High-frequency ceramic capacitor: It has a relatively small positive capacitance temperature coefficient, and is generally used in a highly stable oscillation circuit, and acts as a circuit capacitor and a pad capacitor.
Low-frequency ceramic capacitors: Its range of use is limited, and it is generally limited to use in circuits with relatively low operating frequencies, or in circuits that do not require high stability.
In use, generally high-frequency ceramic capacitors are widely used. In many high-power and high-voltage fields, high-frequency ceramic capacitors are used. In recent years, with the application of materials, counter electrodes and manufacturing techniques have changed a lot. Ceramic capacitors have also changed a lot, and they are widely used in our lives, and have become an indispensable electronic component in many electronic products. Especially in some relatively large electrical appliances, its role is very important.
The unit of ceramic capacitors is pf. The direct addition unit of one number or two numbers is its capacitance value, such as: mark 30, it is a capacitance of 30pf; three-digit number such as: 103 is 10000pf, that is, 10 times 10. 3 times, 331 for 330pf
1. Exchange of stored energy
This is the most basic function of ceramic capacitors, mainly through its charging and discharging process to generate and superimpose electrical energy capacity. This is mainly based on a large number of second-class monolithic capacitors, and in some cases can even replace aluminum electrolytic capacitors and tantalum electrolytic capacitors.

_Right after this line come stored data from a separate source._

(** * Video Splitter: a shallow embedding of [app.py]

    The development follows the methods of [VideoSplitterApp] and [main],
    with its segment-configuration and processing loops.

    - Python [str] values are [string]s; the characters are ASCII (a code
      from 128 on stands for no character of a Python text).
    - Python [int] values are [Z]; the interpreter's limit on the number of
      digits [int] reads from a text is not modelled.
    - Python [float] values are IEEE-754 binary64 numbers, taken from the
      standard library's [spec_float] with [prec = 53] and [emax = 1024];
      the operations round to nearest, ties to even.
    - Exceptions are explicit: a computation returns [Ok v] or [Raise e].
    - What Streamlit shows is a list of widgets, kept when an exception is
      raised.
    - The external tools (yt-dlp, ffprobe, ffmpeg), [shutil.which] and the
      temporary directory are oracles passed as arguments.
    - The session's output directory is a finite set of file names.
    - One run of [main] takes the session state and what the user entered
      and pressed, and gives the page, the session state and how it ended.

    The definitions come first, in the order of the source; the properties
    follow, the claims C1 to C10 among the lemmas they rest on, and then
    the further properties X1 to X19. *)

From Stdlib Require Import ZArith List String Ascii Bool Lia DecimalString.
From Stdlib Require Import DecimalFacts DecimalNat DecimalPos DecimalZ.
From Stdlib Require Import SpecFloat.
From Stdlib Require Import Reals Lra.
From stdpp Require Import base gmap strings.

Local Open Scope string_scope.
Local Open Scope list_scope.
Local Open Scope Z_scope.

(** ** Exceptions *)

Inductive exn : Type :=
| ValueError
| TypeError
| ZeroDivisionError
| OverflowError
| TimeoutExpired
| OSError.

Inductive result (A : Type) : Type :=
| Ok (a : A)
| Raise (e : exn).
Arguments Ok {A} a.
Arguments Raise {A} e.

(** Sequencing: [x ← c; k] runs [c] and stops at the first exception. *)
#[global] Instance result_ret : MRet result := fun _ a => Ok a.
#[global] Instance result_bind : MBind result := fun _ _ k c =>
  match c with
  | Ok a => k a
  | Raise e => Raise e
  end.

Definition returns {A : Type} (c : result A) : Prop := exists a, c = Ok a.

(** ** Python strings *)

Module PyStr.

(** [str.isspace] on ASCII: TAB, LF, VT, FF, CR, FS, GS, RS, US, space. *)
Definition is_space (c : ascii) : bool :=
  let n := Z.of_nat (nat_of_ascii c) in
  ((9 <=? n) && (n <=? 13)) || ((28 <=? n) && (n <=? 32)).

Definition is_digit (c : ascii) : bool :=
  let n := Z.of_nat (nat_of_ascii c) in (48 <=? n) && (n <=? 57).

Definition digit_value (c : ascii) : Z := Z.of_nat (nat_of_ascii c) - 48.

Fixpoint lstrip (s : string) : string :=
  match s with
  | String c s' => if is_space c then lstrip s' else s
  | EmptyString => EmptyString
  end.

Fixpoint rstrip (s : string) : string :=
  match s with
  | String c s' =>
      match rstrip s' with
      | EmptyString => if is_space c then EmptyString else String c EmptyString
      | r => String c r
      end
  | EmptyString => EmptyString
  end.

(** [s.strip()] *)
Definition strip (s : string) : string := rstrip (lstrip s).

Definition lower_char (c : ascii) : ascii :=
  let n := nat_of_ascii c in
  if ((65 <=? Z.of_nat n) && (Z.of_nat n <=? 90)) then ascii_of_nat (n + 32) else c.

(** [s.lower()] *)
Fixpoint lower (s : string) : string :=
  match s with
  | String c s' => String (lower_char c) (lower s')
  | EmptyString => EmptyString
  end.

(** [c in s] for a one-character needle *)
Fixpoint contains (c : ascii) (s : string) : bool :=
  match s with
  | String d s' => if Ascii.eqb c d then true else contains c s'
  | EmptyString => false
  end.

2. Interaction through direct current
Since the ceramic capacitor is not an energized conductor, it shows the phenomenon of electrification at both ends through regular turning. Therefore, in the circuit, it can link other components, make the alternating current pass through, and block the direct current one by one, forming a current interaction. circuit.
In the following AC circuit, the ceramic capacitor will be charged and discharged with the change of the electrode of the input signal, so that the poles connecting the two ends of the electrode will reach a saturated state and play the role of coupling.
Generally speaking, the ceramic capacitors connected to the input terminal of amplifiers or operational amplifiers are coupling capacitors, mainly the second type of ceramic capacitors, especially those with a capacity of 0.1uF.
3. Identification of frequency radio waves
In the mixed circuit, if there is more than one frequency signal, we need to separate each part of the ceramic capacitor. In general, most of the bad low frequency signals are filtered out by testing a reasonably saturated ceramic capacitor. Then a mixed product that is mainly high frequency can be used.
4. Suppress excessive capacitance
It is precisely because the capacitor is a product that stores electrical energy, so in the circuit, it can easily remove those short excess pulse signals, and then absorb the excess electricity generated by the voltage fluctuations in the circuit to form a new circuit.